The Mood Scarf is go!
So much for waiting for my birthday. Originally, I’d planned to knit my 37th year but as I was putting the yarn away, I got curious. You see, I’ve never knit with anything so fine – literally. This is “super fine” 50% Merino, 25% bamboo and 25% nylon and I’m used to 100% acrylic stuff that’s a 4. I wasn’t sure what all that meant, but was pretty certain I wouldn’t want to use size 7 needles. As I read the label on yarn for the first time ever, I realized that I might have to shop for needles for this project until I remembered the fateful words:
“Soooo, you still knit right…?”
And that is when the day went from ordinary to out-right weird.
Last December, I ended up with a huge bag full of every kind of knitting needle imaginable. Someone(s?) had donated them to an after school program, which then donated them to an organization where my sister worked and when it came time to find them a new home, she naturally thought of my mom and I. My mom is pretty sensible and took a couple of sets and then I ended up with this.

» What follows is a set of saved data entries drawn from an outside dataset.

(** C3. With [filterOverlaps = true] the entries of the list that remain are
    exactly those whose query does not resolve, through the registry, to a
    breakpoint with [overlapping = true]; an entry whose query has no
    breakpoint in the registry is kept whatever the flag; with
    [filterOverlaps = false], which is the value a new observer has, the list
    passes through unchanged. *)
Theorem excludeOverlaps_filtering (this : MediaObserver) (changes : list MediaChange) :
  (filterOverlaps this = true ->
     forall c, In c (excludeOverlaps this changes)
               <-> In c changes /\ ~ resolves_to_overlapping (breakpoints this) c)
  /\ (forall c, In c changes ->
        findByQuery (breakpoints this) (mediaQuery c) = None ->
        In c (excludeOverlaps this changes))
  /\ (filterOverlaps this = false -> excludeOverlaps this changes = changes)
  /\ filterOverlaps
       (new_MediaObserver (breakpoints this) (matchMedia this) (hook this)) = false.
Proof.
  split; [|split; [|split]].
  - intros Hon c. now apply excludeOverlaps_on.
  - intros c. apply excludeOverlaps_keeps_unregistered.
  - intros Hoff. unfold excludeOverlaps. now rewrite Hoff.
  - reflexivity.
Qed.

(** The spec's example: A overlapping and B not, both matching. With the
    filter on only B is left, with the filter off both are. *)
Lemma excludeOverlaps_filtering_witness :
  excludeOverlaps (Fixture.observer true [Fixture.q_gt_sm; Fixture.q_md])
    [Fixture.ev_md; Fixture.ev_gt_sm] = [Fixture.ev_md]
  /\ excludeOverlaps (Fixture.observer false [Fixture.q_gt_sm; Fixture.q_md])
       [Fixture.ev_md; Fixture.ev_gt_sm] = [Fixture.ev_md; Fixture.ev_gt_sm]
  /\ In Fixture.ev_md
       (excludeOverlaps (Fixture.observer true [Fixture.q_gt_sm; Fixture.q_md])
          [Fixture.ev_md; Fixture.ev_gt_sm]).
Proof.
  split; [reflexivity|]. split.
  - destruct (excludeOverlaps_filtering
                (Fixture.observer false [Fixture.q_gt_sm; Fixture.q_md])
                [Fixture.ev_md; Fixture.ev_gt_sm]) as (_ & _ & Hoff & _).
    apply Hoff. reflexivity.
  - destruct (excludeOverlaps_filtering
                (Fixture.observer true [Fixture.q_gt_sm; Fixture.q_md])
                [Fixture.ev_md; Fixture.ev_gt_sm]) as (Hon & _).
    apply Hon; [reflexivity|].
    split; [now left|].
    intros (bp & Hbp & Hov). vm_compute in Hbp.
    injection Hbp as <-. discriminate.
Defined.

(* ================================================================= *)
(** ** The stages after the debounce *)

(** Each notification that leaves the debounce is answered by what
    [published] gives for the observer as it stands at that moment. *)
Lemma pipeline_published (w : Timeline) (raw : Rx.stream MediaChange) :
  pipeline w raw
  = flat_map (fun e => match published (at_time w (fst e)) with
                       | Some changes => [(fst e, changes)]
                       | None => []
                       end)
      (Rx.debounceTime 10 (Rx.filter (fun _ change => matches change) raw)).
Proof.
  unfold pipeline, Rx.switchMap_of, Rx.map, Rx.filter at 1.
  induction (Rx.debounceTime 10 (Rx.filter (fun _ change => matches change) raw))
    as [|[t c] s IH]; [reflexivity|].
  cbn [List.map List.filter flat_map fst snd]. rewrite IH.
  unfold published. now destruct (hasChanges _).
Qed.

Lemma hasChanges_true (changes : list MediaChange) :
  hasChanges changes = true
  <-> exists c, In c changes /\ mediaQuery c <> EmptyString.
Proof.
  unfold hasChanges. rewrite Nat.ltb_lt. split.
  - intros Hlen.
    destruct (filter isValidQuery changes) as [|c l] eqn:Hf; [simpl in Hlen; lia|].
    assert (Hc : In c (filter isValidQuery changes)) by (rewrite Hf; now left).
    apply filter_In in Hc as [Hin Hq]. exists c. split; [exact Hin|].
    unfold isValidQuery in Hq. apply Nat.ltb_lt in Hq.
    intros Heq. rewrite Heq in Hq. simpl in Hq. lia.
  - intros (c & Hin & Hq).
    assert (Hc : In c (filter isValidQuery changes)).
    { apply filter_In. split; [exact Hin|]. unfold isValidQuery. apply Nat.ltb_lt.
      destruct (mediaQuery c); [congruence|simpl; lia]. }
    destruct (filter isValidQuery changes); [destruct Hc|simpl; lia].
Qed.

Lemma published_some (this : MediaObserver) (changes : list MediaChange) :
  published this = Some changes ->
  changes = excludeOverlaps this (findAllActivations this)
  /\ hasChanges changes = true.
Proof.
  unfold published.
  destruct (hasChanges (excludeOverlaps this (findAllActivations this))) eqn:Hh;
    [|discriminate].
  intros [= <-]. now split.
Qed.

Lemma pipeline_emission (w : Timeline) (raw : Rx.stream MediaChange)
    (t : nat) (changes : list MediaChange) :
  In (t, changes) (pipeline w raw) <->
  published (at_time w t) = Some changes
  /\ exists c, In (t, c) (Rx.debounceTime 10
                            (Rx.filter (fun _ change => matches change) raw)).
Proof.
  rewrite pipeline_published, in_flat_map. split.
  - intros ([t' c] & Hin & He). cbn [fst] in He.
    destruct (published (at_time w t')) as [l|] eqn:Hp; [|destruct He].
    destruct He as [[= <- <-]|[]]. split; [exact Hp|eauto].
  - intros (Hp & c & Hin). exists (t, c). split; [exact Hin|].
    cbn [fst]. rewrite Hp. now left.
Qed.
(** * Protocol identification (joy, [src/proto_identify.c])

    A shallow embedding of the keyword list, of the keyword dictionary tree
    and of its matcher, over an explicit store of [keyword_dict_node]
    blocks, followed by the proofs of the properties claimed for them.

    Conventions of the model:
    - pointers are integers and [NULL] is [0]; [calloc] is a bump allocator
      that always succeeds and never hands an address out twice, [free]
      removes the block from the store;
    - reading through [NULL], reading a block that is not live and freeing
      a block twice are faults ([Crash]), after which nothing is known;
    - the C functions are state transformers [M A] over the file's globals
      ([keywords], [num_keywords], [kd_root]) and the store; the loops are
      recursive functions on what is left to traverse;
    - [destroy_kdn] follows pointers without a bound visible in its
      arguments, so it takes fuel;
    - [char] is signed, as on x86: a byte read through [const char *] has a
      value in [-128, 127].

    The proofs go through a description of the store as a tree ([forest],
    [models]): [insert] and [fsearch] are what [keyword_dict_add_keyword]
    and [search_keyword_dict] do to a store that holds a tree. *)

From stdpp Require Import gmap list.
From Stdlib Require Import ZArith Lia.

Local Open Scope Z_scope.

(** ** Protocol inference container and keyword list *)

Definition DIR_UNKNOWN : Z := 0.
Definition DIR_CLIENT : Z := 1.
Definition DIR_SERVER : Z := 2.

Record pi_container := Pi { dir : Z; app : Z }.

Definition MAX_VAL_LEN : Z := 32.
Definition MAX_VAL_BYTES : Z := 2 * MAX_VAL_LEN.
Definition MAX_KEYWORDS : Z := 256.
Definition WILDCARD : Z := 0x100.
Definition MAX_CHILDREN : Z := 257.
Definition NULL : Z := 0.

(** [value] holds the first [value_len] entries of the C array; the rest of
    the array is never read. *)
Record keyword_container := Keyword { value : list Z; kc_pi : pi_container }.

Definition value_len (kc : keyword_container) : Z := Z.of_nat (length (value kc)).

(** [edge] holds the first [num_children] entries of the C array: the only
    write is [edge[num_children] = e; num_children++]. *)
Record keyword_dict_node := Kdn {
  edge : list Z;
  child : Z;
  sibling : Z;
  pi : pi_container
}.

Definition num_children (n : keyword_dict_node) : Z := Z.of_nat (length (edge n)).

(** [calloc(1, sizeof(struct keyword_dict_node))] *)
Definition zero_kdn : keyword_dict_node :=
  {| edge := []; child := NULL; sibling := NULL; pi := Pi 0 0 |}.
Lemma bytesToUInt_quad (hostLe fileBe : bool) (b0 b1 b2 b3 : byte) :
  bytesToUInt hostLe fileBe [b0; b1; b2; b3]
  = Done (u32_in_order (fileBe && hostLe) b0 b1 b2 b3).
Proof.
  unfold bytesToUInt.
  cbn [slice_to slice_from List.length Nat.leb firstn skipn bind].
  rewrite !bytesToUShort_pair. cbn [bind].
  pose proof (u16_in_order_range (fileBe && hostLe) b0 b1).
  pose proof (u16_in_order_range (fileBe && hostLe) b2 b3).
  destruct (fileBe && hostLe); rewrite u32_word by assumption;
    unfold u32_in_order, u16_in_order; f_equal; lia.
Qed.

Lemma split_256 (a b : Z) :
  0 <= a < 256 -> 0 <= b < 256 -> (a * 256 + b) / 256 = a.
Proof.
  intros Ha Hb. symmetry. apply (Z.div_unique _ 256 a b); lia.
Qed.

Lemma split_256_mod (a b : Z) :
  0 <= a < 256 -> 0 <= b < 256 -> (a * 256 + b) mod 256 = b.
Proof.
  intros Ha Hb. symmetry. apply (Z.mod_unique _ 256 a b); lia.
Qed.

Lemma toUShort_spec_file_order (hostLe fileBe : bool) (b0 b1 : byte) :
  toUShort_spec hostLe fileBe b0 b1 = u16_in_order fileBe b0 b1.
Proof.
  pose proof (u8_range b0). pose proof (u8_range b1).
  unfold toUShort_spec, u16_in_order, swap16.
  destruct hostLe, fileBe; cbn [negb Bool.eqb]; try reflexivity.
  - rewrite (split_256 (u8 b1) (u8 b0)) by assumption.
    rewrite (split_256_mod (u8 b1) (u8 b0)) by assumption. reflexivity.
  - rewrite (split_256 (u8 b0) (u8 b1)) by assumption.
    rewrite (split_256_mod (u8 b0) (u8 b1)) by assumption. reflexivity.
Qed.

I took some out so that it would look a bit less chaotic, but it didn’t do a lot of good. I’d never seen such a big mess of needles – ever. I’m a bit meticulous when it comes to my knitting stuff and even thought I don’t have a special needle case, this is more what I’m used to.
Yup, almost all bamboo (don’t hate on me, most of them were inherited/gifts) and all well over size 7. But today, I needed some size 3 needles and that meant going through the chaos at long last. The big pile of needles did not disappoint. Here is my haul.
The ones on the far right are a size 0?! I didn’t even know they had those!
Why wait so long, you may wonder? Well, the first time I opened this big box of needles, there was a weird vibe. I naturally assumed that it was my horror at getting stuck with dealing with said mess, so I stashed the box in our closet so that I could deal with it when I was in a better mood.
But I was wrong. Opening this box up again resulted in the same eerie feeling from before. As if I was going through someone else’s things. Some of these had been well loved by someone/s and as I sorted through them I saw the patterns that helped me identify which sets belonged to/had been used by the same person. One of these included the size 3 needles I wanted for my Mood Scarf and I felt a bit guilty taking them.
When I first took up knitting again about five(?) years ago, I learned that people are very particular, to the point of being somewhat hostile (the clerk and the yarn store shall remain nameless), about the material of their needles. If you look at the second picture, you’ll see the pair of blue metal needles I leaned to knit on as a kid. They mysteriously vanished from my mom’s house when I moved out but more for sentimental reasons. The needles are bent and seemed to work best for my mom. When I started to knit as an adult, it was on a pair of size 10 bamboo needles and there was no going back. I’m sure they’re shaped to my way of knitting, at least a bit, but it felt like a clean start and almost immediately made knitting easier. I felt I’d nailed purling and had an excellent rhythm – until today.
Not because I’m being a snob about the material but because I was working with someone else’s needles and she definitely knitted really differently.
It’s hard to tell from the picture, but the needle that the stitches are on is a bit bent, so working with it felt a little like wearing a second-hand pair of boots: shaped by their previous owner.
The process of going through all those needles, organizing them, sending off a few e-mails to find them homes and then putting my haul away was, well, just weird. I felt seriously productive and organized but also like I was sorting out the belongings of someone who passed away…
Thus, the Mood Scarf begins on a day that can only be summed up as: Weird. Good thing I had a skein picked out for that!
And now, to sort out the other colors…
Right now I’m thinking that black will either be “Neutral” or that I’ll take it out. I love the color too much for it to end up describing my “dark moods”.